(* ===== verification/Rows.v ===== *)
(** * Tables with a generated key and a unique index

    A table whose primary key is an auto-increment column is the list of its rows
    in the order of that key, with the next value of the counter.  [Row] names the
    generated column and [Key] the columns of the unique index.  The statements of the
    store are [append] (INSERT), [create] (INSERT under a unique index, which refuses a
    duplicate key), [upsert] (INSERT ...
    ON CONFLICT DO UPDATE), [update] and [remove] (with the number of rows
    affected) and [find_row] (gorm's First, which orders by the primary key). *)

From stdpp Require Import base list strings sorting.
From S2P Require Import Prelude.

Class Row (R : Type) := {
  row_id : R -> Z;
  with_id : Z -> R -> R;
  row_id_with : forall i r, row_id (with_id i r) = i
}.

Class Key (R K : Type) `{!Row R} := {
  row_key : R -> K;
  row_key_with : forall i r, row_key (with_id i r) = row_key r
}.

Record rowset (R : Type) := MkRows { rs_rows : list R; rs_next : Z }.
Arguments MkRows {R} _ _.
Arguments rs_rows {R} _.
Arguments rs_next {R} _.

Definition no_rows {R} : rowset R := MkRows [] 1.

(** SELECT ... ORDER BY id LIMIT 1. *)
Definition find_row {R} (p : R -> bool) (t : rowset R) : option R := List.find p (rs_rows t).

(** UPDATE ... WHERE and DELETE ... WHERE. *)
Definition update {R} (p : R -> bool) (f : R -> R) (t : rowset R) : rowset R * nat :=
  (MkRows ((fun r => if p r then f r else r) <$> rs_rows t) (rs_next t), countb p (rs_rows t)).

Definition remove {R} (p : R -> bool) (t : rowset R) : rowset R * nat :=
  (MkRows (List.filter (fun r => negb (p r)) (rs_rows t)) (rs_next t), countb p (rs_rows t)).

(** A statement returns the first row it selects: generic facts about [List.find]. *)
Lemma find_Some_in {A} (p : A -> bool) l x : List.find p l = Some x -> x ∈ l /\ p x = true.
Proof. intros [H1 H2]%List.find_some. split; [by apply list_elem_of_In|done]. Qed.

Lemma find_None_all {A} (p : A -> bool) l x : List.find p l = None -> x ∈ l -> p x = false.
Proof. intros H Hx. apply (List.find_none _ _ H). by apply list_elem_of_In. Qed.

Lemma find_app {A} (p : A -> bool) l1 l2 :
  List.find p (l1 ++ l2) = match List.find p l1 with Some x => Some x | None => List.find p l2 end.
Proof. induction l1 as [|x l1 IH]; [done|]. simpl. by destruct (p x). Qed.

Lemma find_map {A} (p : A -> bool) (f : A -> A) l :
  (forall x, x ∈ l -> p (f x) = p x) -> List.find p (f <$> l) = f <$> (List.find p l).
Proof.
  induction l as [|x l IH]; intros H; [done|]. rewrite fmap_cons. simpl. rewrite (H x) by left.
  destruct (p x); [done|]. apply IH. intros y Hy. apply H. by right.
Qed.

Lemma find_filter_other {A} (p q : A -> bool) l :
  (forall x, x ∈ l -> p x = true -> q x = true) -> List.find p (List.filter q l) = List.find p l.
Proof.
  induction l as [|x l IH]; intros H; [done|]. simpl.
  assert (Hl : forall y, y ∈ l -> p y = true -> q y = true) by (intros y Hy; apply H; by right).
  destruct (q x) eqn:Q; simpl; destruct (p x) eqn:P; auto.
  exfalso. rewrite (H x) in Q; [done|left|done].
Qed.

Lemma countb_pos {A} (p : A -> bool) l x : x ∈ l -> p x = true -> 0 < countb p l.
Proof.
  intros Hx Hp. unfold countb. assert (Hin : x ∈ List.filter p l).
  { apply list_elem_of_In, filter_In. split; [by apply list_elem_of_In|done]. }
  destruct (List.filter p l); [by apply elem_of_nil in Hin|simpl; lia].
Qed.

Section rows.
Context {R : Type} `{!Row R}.
Implicit Types (t : rowset R) (r : R).

(** INSERT: the row as stored. *)
Definition append (r : R) (t : rowset R) : rowset R * R :=
  let r := with_id (rs_next t) r in (MkRows (rs_rows t ++ [r]) (rs_next t + 1), r).

Definition get_id (id : Z) (t : rowset R) : option R := find_row (fun r => (row_id r =? id)%Z) t.

(** Ids grow in the order of the rows and stay below the counter. *)
Record ids_ok (t : rowset R) : Prop := {
  ok_order : StronglySorted Z.lt (row_id <$> rs_rows t);
  ok_range : forall r, r ∈ rs_rows t -> (0 < row_id r < rs_next t)%Z;
  ok_next : (0 < rs_next t)%Z
}.

Lemma ids_ok_empty : ids_ok no_rows.
Proof. split; simpl; [constructor|by intros r ?%elem_of_nil|lia]. Qed.

Lemma sorted_snoc (l : list Z) n : StronglySorted Z.lt l -> (forall x, x ∈ l -> (x < n)%Z) -> StronglySorted Z.lt (l ++ [n]).
Proof.
  induction l as [|x l IH]; intros Hs Hl; simpl; [constructor; constructor|].
  apply StronglySorted_cons in Hs as [Hx Hs]. constructor.
  - apply IH; [done|]. intros y Hy. apply Hl. by right.
  - apply Forall_app. split; [done|]. constructor; [apply Hl; left|done].
Qed.

Lemma append_ids_ok t r : ids_ok t -> ids_ok (append r t).1.
Proof.
  intros [Ho Hr Hn]. split; cbn [append fst rs_rows rs_next].
  - rewrite fmap_app. cbn. rewrite row_id_with. apply sorted_snoc; [done|].
    intros x (y & -> & Hy)%list_elem_of_fmap. by apply Hr.
  - intros x [Hx| ->%list_elem_of_singleton]%elem_of_app; [specialize (Hr x Hx); lia|].
    rewrite row_id_with. lia.
  - lia.
Qed.

(** Columns that a change of the selected rows leaves. *)
Lemma fmap_update {X} (g : R -> X) p f t : (forall r, g (f r) = g r) ->
  g <$> rs_rows (update p f t).1 = g <$> rs_rows t.
Proof.
  intros Hg. cbn [update fst rs_rows]. rewrite <-list_fmap_compose. apply list_fmap_ext. intros i x _. simpl.
  destruct (p x); [by apply Hg|done].
Qed.

Lemma update_ids_ok p f t : ids_ok t -> (forall r, row_id (f r) = row_id r) -> ids_ok (update p f t).1.
Proof.
  intros [Ho Hr Hn] Hf. split; [by rewrite fmap_update| |done].
  cbn [update fst rs_rows rs_next]. intros r (x & -> & Hx)%list_elem_of_fmap. specialize (Hr x Hx).
  destruct (p x); [|done]. by rewrite Hf.
Qed.

Lemma sublist_filter {A} (p : A -> bool) l : sublist (List.filter p l) l.
Proof. induction l as [|x l IH]; simpl; [constructor|]. destruct (p x); by constructor. Qed.

Lemma sorted_sublist {A} (le : relation A) l l' : sublist l' l -> StronglySorted le l -> StronglySorted le l'.
Proof.
  induction 1 as [|x l1 l2 Hs IH|x l1 l2 Hs IH]; intros Hl; [done| |].
  - apply StronglySorted_cons in Hl as [Hx Hl]. constructor; [by apply IH|].
    apply Forall_forall. intros y Hy. rewrite Forall_forall in Hx. apply Hx. by eapply elem_of_sublist.
  - apply StronglySorted_cons in Hl as [_ Hl]. by apply IH.
Qed.

Lemma remove_ids_ok p t : ids_ok t -> ids_ok (remove p t).1.
Proof.
  intros [Ho Hr Hn]. pose proof (sublist_filter (fun r => negb (p r)) (rs_rows t)) as Hs.
  split; cbn [remove fst rs_rows rs_next]; [| |done].
  - eapply sorted_sublist; [|done]. by apply fmap_sublist.
  - intros r Hin. apply Hr. by eapply elem_of_sublist.
Qed.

☆ ☆ ☆ ☆ ☆

**Exercise requirements**
Only one stretch of the entries above is wanted: the lines from the one containing "exfalso. rewrite (H" through the one containing "ok_order : StronglySorted". Please reproduce it exactly.

**Solution**
  exfalso. rewrite (H x) in Q; [done|left|done].
Qed.

Lemma countb_pos {A} (p : A -> bool) l x : x ∈ l -> p x = true -> 0 < countb p l.
Proof.
  intros Hx Hp. unfold countb. assert (Hin : x ∈ List.filter p l).
  { apply list_elem_of_In, filter_In. split; [by apply list_elem_of_In|done]. }
  destruct (List.filter p l); [by apply elem_of_nil in Hin|simpl; lia].
Qed.

Section rows.
Context {R : Type} `{!Row R}.
Implicit Types (t : rowset R) (r : R).

(** INSERT: the row as stored. *)
Definition append (r : R) (t : rowset R) : rowset R * R :=
  let r := with_id (rs_next t) r in (MkRows (rs_rows t ++ [r]) (rs_next t + 1), r).

Definition get_id (id : Z) (t : rowset R) : option R := find_row (fun r => (row_id r =? id)%Z) t.

(** Ids grow in the order of the rows and stay below the counter. *)
Record ids_ok (t : rowset R) : Prop := {
  ok_order : StronglySorted Z.lt (row_id <$> rs_rows t);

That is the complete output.